(** * Multi-channel cross-correlation and multi-head attention reshaping

    A shallow embedding of the functions defined by the notebooks
    (`corr2d_multi_in`, `corr2d_multi_in_out`, `corr2d_multi_in_out_1x1`,
    `transpose_qkv`, `transpose_output`, `MultiHeadAttention.__call__`)
    together with executable models of the library primitives they call.

    Tensors are the host library's n-dimensional arrays: a shape and the
    elements in row-major order.  Scalars are an abstract type with a zero,
    an addition and a multiplication; arithmetic is exact (rounding of the
    32-bit floats of the frameworks is not modelled). *)

From Stdlib Require Import List Arith Lia Bool ZArith.
From Stdlib Require String.
Import ListNotations.

(** ** Scalars *)

Class Scalar (R : Type) := {
  zero : R;
  add : R -> R -> R;
  mul : R -> R -> R
}.

#[export] Instance Z_Scalar : Scalar Z := {| zero := 0%Z; add := Z.add; mul := Z.mul |}.

(** Exact arithmetic: the laws of addition and multiplication that the
    comparison of two ways of summing the same products relies on. *)
Class ExactArith (R : Type) {SR : Scalar R} : Prop := {
  add_0_l : forall x : R, add zero x = x;
  add_0_r : forall x : R, add x zero = x;
  add_assoc : forall x y z : R, add x (add y z) = add (add x y) z;
  mul_comm : forall x y : R, mul x y = mul y x
}.

#[export] Instance Z_ExactArith : ExactArith Z.
Proof. split; simpl; intros; lia. Qed.

(** ** Exceptions and the error monad *)

(** The primitive that raised an exception.  Python's own failures
    (tuple unpacking, indexing a shape, iterating a 0-d tensor) are listed
    next to the failures of framework operations. *)
Inductive primitive :=
| PyUnpack      (* ValueError: `a, b = shape` with the wrong arity *)
| PyIndex       (* IndexError: `shape[i]` out of range *)
| PyIter        (* TypeError: iteration over a 0-d tensor *)
| TfZeros       (* tf.zeros with a negative dimension *)
| TfMul         (* operands of `*` that do not broadcast *)
| TfPack        (* packing a list of tensors of different shapes *)
| TfReduceSum   (* tf.reduce_sum along an axis that the tensor does not have *)
| TfReshape     (* tf.reshape to a shape of another size *)
| TfMatmul      (* tf.matmul with mismatching inner dimensions *)
| JnpReshape    (* jnp reshape: size mismatch or no value for -1 *)
| JnpTranspose  (* jnp.transpose with a permutation of the wrong length *)
| FlaxDense     (* nn.Dense on an input whose last axis does not match, or
                   without input features *)
| D2lAttention. (* attention pooling on operands that do not match *)

(** An exception is either raised by a primitive of the language or of a
    library, or it is an error value defined by the repository itself.  No
    function of the repository constructs a [Custom] one. *)
Inductive exn :=
| Raised (p : primitive)
| Custom (msg : String.string).

Inductive result (A : Type) :=
| Ok (a : A)
| Err (e : exn).

Arguments Ok {A} a.
Arguments Err {A} e.

Definition bind {A B : Type} (c : result A) (k : A -> result B) : result B :=
  match c with
  | Ok a => k a
  | Err e => Err e
  end.

Notation "x <- c ;; k" := (bind c (fun x => k))
  (at level 61, c at next level, right associativity).

(** [r] is not an error value defined by the repository. *)
Definition no_custom {A : Type} (r : result A) : Prop :=
  forall msg, r <> Err (Custom msg).

Fixpoint mapM {A B : Type} (f : A -> result B) (l : list A) : result (list B) :=
  match l with
  | [] => Ok []
  | a :: l' => b <- f a ;; bs <- mapM f l' ;; Ok (b :: bs)
  end.

(** ** Shapes and index arithmetic *)

Definition tabulate {A : Type} (n : nat) (f : nat -> A) : list A :=
  map f (seq 0 n).

(** Number of elements of a tensor of shape [sh]. *)
Definition numel (sh : list nat) : nat := fold_right Nat.mul 1 sh.

Definition shape_eqb (s1 s2 : list nat) : bool :=
  if list_eq_dec Nat.eq_dec s1 s2 then true else false.

(** Multi-index of the flat row-major position [p] in a tensor of shape [sh]. *)
Fixpoint unravel (sh : list nat) (p : nat) : list nat :=
  match sh with
  | [] => []
  | d :: sh' => (p / numel sh') mod d :: unravel sh' p
  end.

(** Broadcasting of two dimensions: equal, or one of them is 1. *)
Definition bdim (d1 d2 : nat) : option nat :=
  if d1 =? d2 then Some d1
  else if d1 =? 1 then Some d2
  else if d2 =? 1 then Some d1
  else None.

Fixpoint bshape (s1 s2 : list nat) : option (list nat) :=
  match s1, s2 with
  | [], [] => Some []
  | d1 :: t1, d2 :: t2 =>
      match bdim d1 d2, bshape t1 t2 with
      | Some d, Some t => Some (d :: t)
      | _, _ => None
      end
  | _, _ => None
  end.

(** Shapes are aligned on their last axes: the shorter one gets leading 1s. *)
Definition pad_shape (r : nat) (sh : list nat) : list nat :=
  repeat 1 (r - length sh) ++ sh.

(** Position, in an operand of (padded) shape [sh], of the element that
    broadcasting places at multi-index [idx] of the result. *)
Fixpoint bindex (sh idx : list nat) : nat :=
  match sh, idx with
  | d :: sh', i :: idx' => (if d =? 1 then 0 else i) * numel sh' + bindex sh' idx'
  | _, _ => 0
  end.

(** The position [p] of a tensor of shape [(_, s2, s1, s3)] is the
    multi-index [(a, i, j, l)]; [swap_index] is the position of
    [(a, j, i, l)] in a tensor of shape [(_, s1, s2, s3)]. *)
Definition swap_index (s1 s2 s3 p : nat) : nat :=
  let l := p mod s3 in
  let j := (p / s3) mod s1 in
  let i := (p / (s3 * s1)) mod s2 in
  let a := p / (s3 * s1 * s2) in
  ((a * s1 + j) * s2 + i) * s3 + l.

(** ** Tensors and the library primitives *)

Section Tensors.

Context {R : Type} {SR : Scalar R}.

Record tensor := mkT { shape : list nat; data : list R }.

(** [t] is a tensor of shape [sh]. *)
Definition has_shape (t : tensor) (sh : list nat) : Prop :=
  shape t = sh /\ length (data t) = numel sh.

Definition get (t : tensor) (p : nat) : R := nth p (data t) zero.

Definition sum (l : list R) : R := fold_right add zero l.

(** *** Python iteration *)

(** [X[i]] for a tensor whose trailing shape is [sh]. *)
Definition item (X : tensor) (sh : list nat) (i : nat) : tensor :=
  mkT sh (tabulate (numel sh) (fun p => get X (i * numel sh + p))).

(** `iter(X)`: the slices along axis 0; a 0-d tensor is not iterable. *)
Definition iter (X : tensor) : result (list tensor) :=
  match shape X with
  | [] => Err (Raised PyIter)
  | n :: sh => Ok (tabulate n (item X sh))
  end.
(** ** Capacity 1 *)

(** X13.  A cache of capacity 1 holds exactly the key of the last [put]:
    whatever calls came before, after [put(k, v)] the key [k] has value [v]
    and no other key is stored. *)
Theorem capacity_one_holds_last_put ops k v :
  (∀ rs s, LRUCache.session 1 ops = Ok (rs, s) →
     ∃ s', LRUCache.put k v s = Ok s' ∧
           ∀ k', lru_peek k' s' = if decide (k' = k) then Some v else None) ∧
  (∀ rs x, LRUCacheSimple.session 1 ops = Ok (rs, x) →
     LRUCacheSimple.put k v x = Ok (LRUCacheSimple.mk 1 [(k, v)])) ∧
  (∀ rs s, LFUCache.session 1 ops = Ok (rs, s) →
     ∃ s', LFUCache.put k v s = Ok s' ∧
           LFUCache.key_to_val s' = {[k := v]}).
Proof.
  assert (∀ x, simple_inv ops x → LRUCacheSimple.capacity x = 1 →
               LRUCacheSimple.put k v x = Ok (LRUCacheSimple.mk 1 [(k, v)]))
    as Hsimple.
  { intros x Hinv Hcx.
    destruct (simple_put_elem ops k v x Hinv) as (x' & Hput & Hin); [lia|].
    destruct (simple_step_inv ops (Put k v) x Hinv)
      as (r & x1 & Hstep & Hinv1 & Hc1).
    simpl in Hstep. rewrite Hput in Hstep. injection Hstep as <- <-.
    pose proof (simple_size _ _ Hinv1) as Hsz.
    unfold LRUCacheSimple.size, OrderedDict.len in Hsz.
    destruct x' as [c' d']. simpl in *. rewrite Hput. do 2 f_equal; [lia|].
    destruct d' as [|i [|j d']]; simpl in Hsz; [by apply elem_of_nil in Hin| |lia].
    by apply list_elem_of_singleton in Hin as <-. }
  split_and!.
  - intros rs s Hs.
    destruct (lru_session_sim 1 ops rs s Hs) as (x & Href & Hinv & Hcx).
    pose proof (simple_size _ _ Hinv) as Hsz.
    destruct (put_refines k v s x Href) as (s' & x' & Hp & Hpx & Href' & _);
      [lia..|].
    rewrite (Hsimple x Hinv Hcx) in Hpx. injection Hpx as <-.
    exists s'. split; [done|]. intros k'.
    rewrite (lru_peek_refines _ _ _ Href'). simpl.
    by destruct (decide (k' = k)).
  - intros rs x Hx.
    destruct (simple_session_inv 1 ops) as (rs' & x0 & Hx0 & Hinv & Hcx).
    assert (x0 = x) as -> by congruence. by apply Hsimple.
  - intros rs s Hs.
    destruct (lfu_session_inv 1 ops) as (rs' & s0 & Hs0 & Hinv & Hcs).
    assert (s0 = s) as -> by congruence.
    destruct (lfu_put_spec ops k v s Hinv) as (s' & Hput & Hinv' & Hc' & _).
    exists s'. split; [done|].
    pose proof (lfu_put_lookup ops k v s s' Hinv ltac:(lia) Hput) as Hk.
    pose proof (lfu_size _ _ Hinv') as Hsz.
    unfold LFUCache.size, Dict.len in Hsz.
    rewrite <-(insert_delete_id _ _ _ Hk) in Hsz |- *.
    rewrite map_size_insert_None in Hsz by apply lookup_delete_eq.
    assert (delete k (LFUCache.key_to_val s') = ∅) as ->.
    { apply map_size_empty_inv. lia. }
    done.
Qed.

Lemma capacity_one_holds_last_put_witness :
  LRUCacheSimple.put 2 20 (LRUCacheSimple.mk 1 [(1, 10)]) =
  Ok (LRUCacheSimple.mk 1 [(2, 20)]).
Proof.
  refine (proj1 (proj2 (capacity_one_holds_last_put [Put 1 10] 2 20))
            [None] (LRUCacheSimple.mk 1 [(1, 10)]) _).
  by vm_compute.
Defined.

(** ** How full a cache is *)

Lemma put_keys_snoc ops o :
  put_keys (ops ++ [o]) =
  match o with Put k _ => put_keys ops ∪ {[k]} | Get _ => put_keys ops end.
Proof.
  unfold put_keys. rewrite omap_app, list_to_set_app_L.
  destruct o; simpl; set_solver.
Qed.

Lemma keys_le_size (ks : list Z) (D : gset Z) :
  NoDup ks → (∀ k, k ∈ ks → k ∈ D) → (length ks ≤ size D)%nat.
Proof.
  intros Hnd Hsub. rewrite <-(size_list_to_set (C:=gset Z)) by done.
  apply subseteq_size. intros k Hk. apply Hsub. set_solver.
Qed.

Lemma keys_lt_size (ks : list Z) (D : gset Z) k0 :
  NoDup ks → (∀ k, k ∈ ks → k ∈ D) → k0 ∈ D → k0 ∉ ks →
  (length ks < size D)%nat.
Proof.
  intros Hnd Hsub Hk0 Hni.
  assert (length (k0 :: ks) ≤ size D)%nat; [|simpl in *; lia].
  apply keys_le_size; [by apply NoDup_cons|].
  intros k [->|?]%elem_of_cons; auto.
Qed.

Lemma map_le_size (m : gmap Z Z) (D : gset Z) :
  (∀ k, is_Some (m !! k) → k ∈ D) → (size m ≤ size D)%nat.
Proof.
  intros Hsub. rewrite <-(size_dom (D:=gset Z)).
  apply subseteq_size. intros k Hk%elem_of_dom. by apply Hsub.
Qed.

Lemma map_lt_size (m : gmap Z Z) (D : gset Z) k0 :
  (∀ k, is_Some (m !! k) → k ∈ D) → k0 ∈ D → m !! k0 = None →
  (size m < size D)%nat.
Proof.
  intros Hsub Hk0 Hnone.
  assert (size (<[k0 := 0%Z]> m) ≤ size D)%nat as Hle.
  { apply map_le_size. intros k. destruct (decide (k = k0)) as [->|Hne].
    - done.
    - rewrite lookup_insert_ne by done. apply Hsub. }
  rewrite map_size_insert_None in Hle by done. lia.
Qed.

(** One call on an LRUCacheSimple keeps: the stored keys are keys that were
    put, and the number of items is the smaller of the capacity and the
    number of distinct keys put. *)
Lemma simple_fill_step ops o x r x' :
  simple_inv ops x → 1 ≤ LRUCacheSimple.capacity x →
  (∀ k, k ∈ (LRUCacheSimple.cache x).*1 → k ∈ put_keys ops) →
  LRUCacheSimple.size x =
    Z.min (LRUCacheSimple.capacity x) (Z.of_nat (size (put_keys ops))) →
  LRUCacheSimple.step o x = Ok (r, x') →
  (∀ k, k ∈ (LRUCacheSimple.cache x').*1 → k ∈ put_keys (ops ++ [o])) ∧
  LRUCacheSimple.size x' =
    Z.min (LRUCacheSimple.capacity x') (Z.of_nat (size (put_keys (ops ++ [o])))).
Proof.
  destruct x as [c d]. intros Hinv Hc Hsub Hsz Hstep.
  unfold LRUCacheSimple.size, OrderedDict.len in *. simpl in *.
  pose proof (simple_nodup _ _ Hinv) as Hnd. simpl in Hnd.
  rewrite put_keys_snoc. destruct o as [k|k v]; simpl in Hstep.
  - destruct (simple_get_cases c d k Hnd) as (d' & Hg & Hlk & Hlen & _).
    rewrite Hg in Hstep. injection Hstep as <- <-. simpl. split.
    + intros k' Hk'. apply Hsub. apply od_lookup_is_Some.
      rewrite <-Hlk. by apply od_lookup_is_Some.
    + by rewrite Hlen.
  - destruct (simple_put_cases ops c d k v Hinv Hc)
      as (d' & Hp & Hk & Hkeep & Hev).
    rewrite Hp in Hstep. injection Hstep as <- <-. simpl.
    destruct (decide (k ∈ d.*1)) as [Hin|Hni].
    + destruct (Hkeep (or_introl Hin)) as [Hother Hlen].
      assert (put_keys ops ∪ {[k]} = put_keys ops) as ->.
      { specialize (Hsub _ Hin). set_solver. }
      split; [|by rewrite Hlen].
      intros k' Hk'%od_lookup_is_Some. destruct (decide (k' = k)) as [->|Hne].
      * by apply Hsub.
      * rewrite Hother in Hk' by done. by apply Hsub, od_lookup_is_Some.
    + destruct (decide (Z.of_nat (length d) < c)) as [Hlt|Hge].
      * destruct (Hkeep (or_intror Hlt)) as [Hother Hlen].
        assert (k ∉ put_keys ops) as HkD.
        { intros HkD. pose proof (keys_lt_size _ _ _ Hnd Hsub HkD Hni) as Hl.
          rewrite length_fmap in Hl. lia. }
        split.
        -- intros k' Hk'%od_lookup_is_Some.
           destruct (decide (k' = k)) as [->|Hne]; [set_solver|].
           rewrite Hother in Hk' by done.
           apply od_lookup_is_Some, Hsub in Hk'. set_solver.
        -- rewrite size_union, size_singleton by set_solver.
           clear -Hsz Hlt Hlen. lia.
      * destruct (Hev Hni ltac:(unfold OrderedDict.len; lia))
          as (e & ve & R & -> & -> & Hek & HeR & HkR & _).
        simpl in *. split.
        -- intros k' Hk'. rewrite fmap_app in Hk'.
           apply elem_of_app in Hk' as [Hk'|Hk'].
           ++ apply elem_of_union_l, Hsub. by right.
           ++ simpl in Hk'. set_solver.
        -- rewrite length_app. simpl.
           assert (size (put_keys ops) ≤ size (put_keys ops ∪ {[k]}))%nat
             by (apply subseteq_size; set_solver).
           lia.
Qed.

Lemma simple_run_fill ops0 ops x rs x' :
  simple_inv ops0 x → 1 ≤ LRUCacheSimple.capacity x →
  (∀ k, k ∈ (LRUCacheSimple.cache x).*1 → k ∈ put_keys ops0) →
  LRUCacheSimple.size x =
    Z.min (LRUCacheSimple.capacity x) (Z.of_nat (size (put_keys ops0))) →
  LRUCacheSimple.run ops x = Ok (rs, x') →
  LRUCacheSimple.size x' =
    Z.min (LRUCacheSimple.capacity x)
          (Z.of_nat (size (put_keys (ops0 ++ ops)))).
Proof.
  revert ops0 x rs.
  induction ops as [|o ops IH]; intros ops0 x rs Hinv Hc Hsub Hsz Hrun.
  - simpl in Hrun. injection Hrun as <- <-. by rewrite (right_id_L [] (++)).
  - cbn [LRUCacheSimple.run] in Hrun.
    apply bind_Ok in Hrun as ([r x1] & Hstep & ([rs1 x2] & Hrun & [= <- <-])%bind_Ok).
    destruct (simple_step_inv ops0 o x Hinv) as (r' & x1' & Hstep' & Hinv1 & Hc1).
    assert (x1' = x1) as -> by congruence.
    destruct (simple_fill_step ops0 o x r x1 Hinv Hc Hsub Hsz Hstep)
      as [Hsub1 Hsz1].
    rewrite (assoc_L (++) ops0 [o] ops : ops0 ++ o :: ops = (ops0 ++ [o]) ++ ops).
    rewrite <-Hc1. apply (IH (ops0 ++ [o]) x1 rs1 Hinv1); [lia|done..].
Qed.

(** The same for an LFUCache. *)
Lemma lfu_fill_step ops o s r s' :
  lfu_inv ops s → 1 ≤ LFUCache.capacity s →
  (∀ k, is_Some (LFUCache.key_to_val s !! k) → k ∈ put_keys ops) →
  LFUCache.size s =
    Z.min (LFUCache.capacity s) (Z.of_nat (size (put_keys ops))) →
  LFUCache.step o s = Ok (r, s') →
  (∀ k, is_Some (LFUCache.key_to_val s' !! k) → k ∈ put_keys (ops ++ [o])) ∧
  LFUCache.size s' =
    Z.min (LFUCache.capacity s') (Z.of_nat (size (put_keys (ops ++ [o])))).
Proof.
  intros Hinv Hc Hsub Hsz Hstep. unfold LFUCache.size, Dict.len in *.
  rewrite put_keys_snoc. destruct o as [k|k v]; simpl in Hstep.
  - destruct (lfu_get_spec ops k s Hinv) as (s1 & Hg & _ & Hv & Hc1).
    rewrite Hg in Hstep. injection Hstep as <- <-. by rewrite Hv, Hc1.
  - destruct (lfu_put_spec ops k v s Hinv)
      as (s1 & Hp & Hinv1 & Hc1 & _ & Hins & Hev).
    rewrite Hp in Hstep. injection Hstep as <- <-. rewrite Hc1.
    unfold LFUCache.size, Dict.len in *.
    destruct (LFUCache.key_to_val s !! k) as [v0|] eqn:Hk.
    + rewrite (Hins Hc (or_introl (mk_is_Some _ _ eq_refl))).
      assert (put_keys ops ∪ {[k]} = put_keys ops) as ->.
      { assert (k ∈ put_keys ops) by (apply Hsub; by rewrite Hk). set_solver. }
      split; [|by rewrite map_size_insert_Some].
      intros k'. destruct (decide (k' = k)) as [->|Hne].
      * intros _. apply Hsub. by rewrite Hk.
      * rewrite lookup_insert_ne by done. apply Hsub.
    + destruct (decide (Z.of_nat (size (LFUCache.key_to_val s))
                        < LFUCache.capacity s)) as [Hlt|Hge].
      * rewrite (Hins Hc (or_intror Hlt)).
        assert (k ∉ put_keys ops) as HkD.
        { intros HkD. pose proof (map_lt_size _ _ _ Hsub HkD Hk). lia. }
        split.
        -- intros k'. destruct (decide (k' = k)) as [->|Hne]; [set_solver|].
           rewrite lookup_insert_ne by done. intros ?%Hsub. set_solver.
        -- rewrite map_size_insert_None by done.
           rewrite size_union, size_singleton by set_solver. lia.
      * destruct (Hev Hc eq_refl ltac:(lia)) as (e & bm & Hb & ->).
        assert (is_Some (LFUCache.key_to_val s !! e)) as [ve Hve].
        { apply (lfu_dom _ _ (lfu_core_inv _ _ Hinv)). exists (LFUCache.min_freq s).
          apply (lfu_bucket_freq _ _ (lfu_core_inv _ _ Hinv) _ _ _ Hb). by left. }
        assert (e ≠ k) as Hek by (intros ->; congruence).
        split.
        -- intros k'. destruct (decide (k' = k)) as [->|Hne]; [set_solver|].
           rewrite lookup_insert_ne by done.
           intros [x [_ Hx]%lookup_delete_Some].
           apply elem_of_union_l, Hsub. by eexists.
        -- rewrite map_size_insert_None
             by (rewrite lookup_delete_ne; done).
           rewrite map_size_delete_Some by done.
           assert (size (put_keys ops) ≤ size (put_keys ops ∪ {[k]}))%nat
             by (apply subseteq_size; set_solver).
           pose proof (lfu_size _ _ Hinv) as Hle.
           unfold LFUCache.size, Dict.len in Hle.
           assert (size (LFUCache.key_to_val s) ≠ 0)%nat.
           { intros Hemp%map_size_empty_inv. by rewrite Hemp, lookup_empty in Hve. }
           lia.
Qed.

Lemma lfu_run_fill ops0 ops s rs s' :
  lfu_inv ops0 s → 1 ≤ LFUCache.capacity s →
  (∀ k, is_Some (LFUCache.key_to_val s !! k) → k ∈ put_keys ops0) →
  LFUCache.size s =
    Z.min (LFUCache.capacity s) (Z.of_nat (size (put_keys ops0))) →
  LFUCache.run ops s = Ok (rs, s') →
  LFUCache.size s' =
    Z.min (LFUCache.capacity s) (Z.of_nat (size (put_keys (ops0 ++ ops)))).
Proof.
  revert ops0 s rs.
  induction ops as [|o ops IH]; intros ops0 s rs Hinv Hc Hsub Hsz Hrun.
  - simpl in Hrun. injection Hrun as <- <-. by rewrite (right_id_L [] (++)).
  - cbn [LFUCache.run] in Hrun.
    apply bind_Ok in Hrun as ([r s1] & Hstep & ([rs1 s2] & Hrun & [= <- <-])%bind_Ok).
    destruct (lfu_step_inv ops0 o s Hinv) as (r' & s1' & Hstep' & Hinv1 & Hc1).
    assert (s1' = s1) as -> by congruence.
    destruct (lfu_fill_step ops0 o s r s1 Hinv Hc Hsub Hsz Hstep)
      as [Hsub1 Hsz1].
    rewrite (assoc_L (++) ops0 [o] ops : ops0 ++ o :: ops = (ops0 ++ [o]) ++ ops).
    rewrite <-Hc1. apply (IH (ops0 ++ [o]) s1 rs1 Hinv1); [lia|done..].
Qed.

***

■ EXERCISE INSTRUCTIONS
Reproduce word for word only the first line of the listing above and each line after it through the line with "of range *)".

■ ANSWER TO THIS TASK
(** * Multi-channel cross-correlation and multi-head attention reshaping

    A shallow embedding of the functions defined by the notebooks
    (`corr2d_multi_in`, `corr2d_multi_in_out`, `corr2d_multi_in_out_1x1`,
    `transpose_qkv`, `transpose_output`, `MultiHeadAttention.__call__`)
    together with executable models of the library primitives they call.

    Tensors are the host library's n-dimensional arrays: a shape and the
    elements in row-major order.  Scalars are an abstract type with a zero,
    an addition and a multiplication; arithmetic is exact (rounding of the
    32-bit floats of the frameworks is not modelled). *)

From Stdlib Require Import List Arith Lia Bool ZArith.
From Stdlib Require String.
Import ListNotations.

(** ** Scalars *)

Class Scalar (R : Type) := {
  zero : R;
  add : R -> R -> R;
  mul : R -> R -> R
}.

#[export] Instance Z_Scalar : Scalar Z := {| zero := 0%Z; add := Z.add; mul := Z.mul |}.

(** Exact arithmetic: the laws of addition and multiplication that the
    comparison of two ways of summing the same products relies on. *)
Class ExactArith (R : Type) {SR : Scalar R} : Prop := {
  add_0_l : forall x : R, add zero x = x;
  add_0_r : forall x : R, add x zero = x;
  add_assoc : forall x y z : R, add x (add y z) = add (add x y) z;
  mul_comm : forall x y : R, mul x y = mul y x
}.

#[export] Instance Z_ExactArith : ExactArith Z.
Proof. split; simpl; intros; lia. Qed.

(** ** Exceptions and the error monad *)

(** The primitive that raised an exception.  Python's own failures
    (tuple unpacking, indexing a shape, iterating a 0-d tensor) are listed
    next to the failures of framework operations. *)
Inductive primitive :=
| PyUnpack      (* ValueError: `a, b = shape` with the wrong arity *)
| PyIndex       (* IndexError: `shape[i]` out of range *)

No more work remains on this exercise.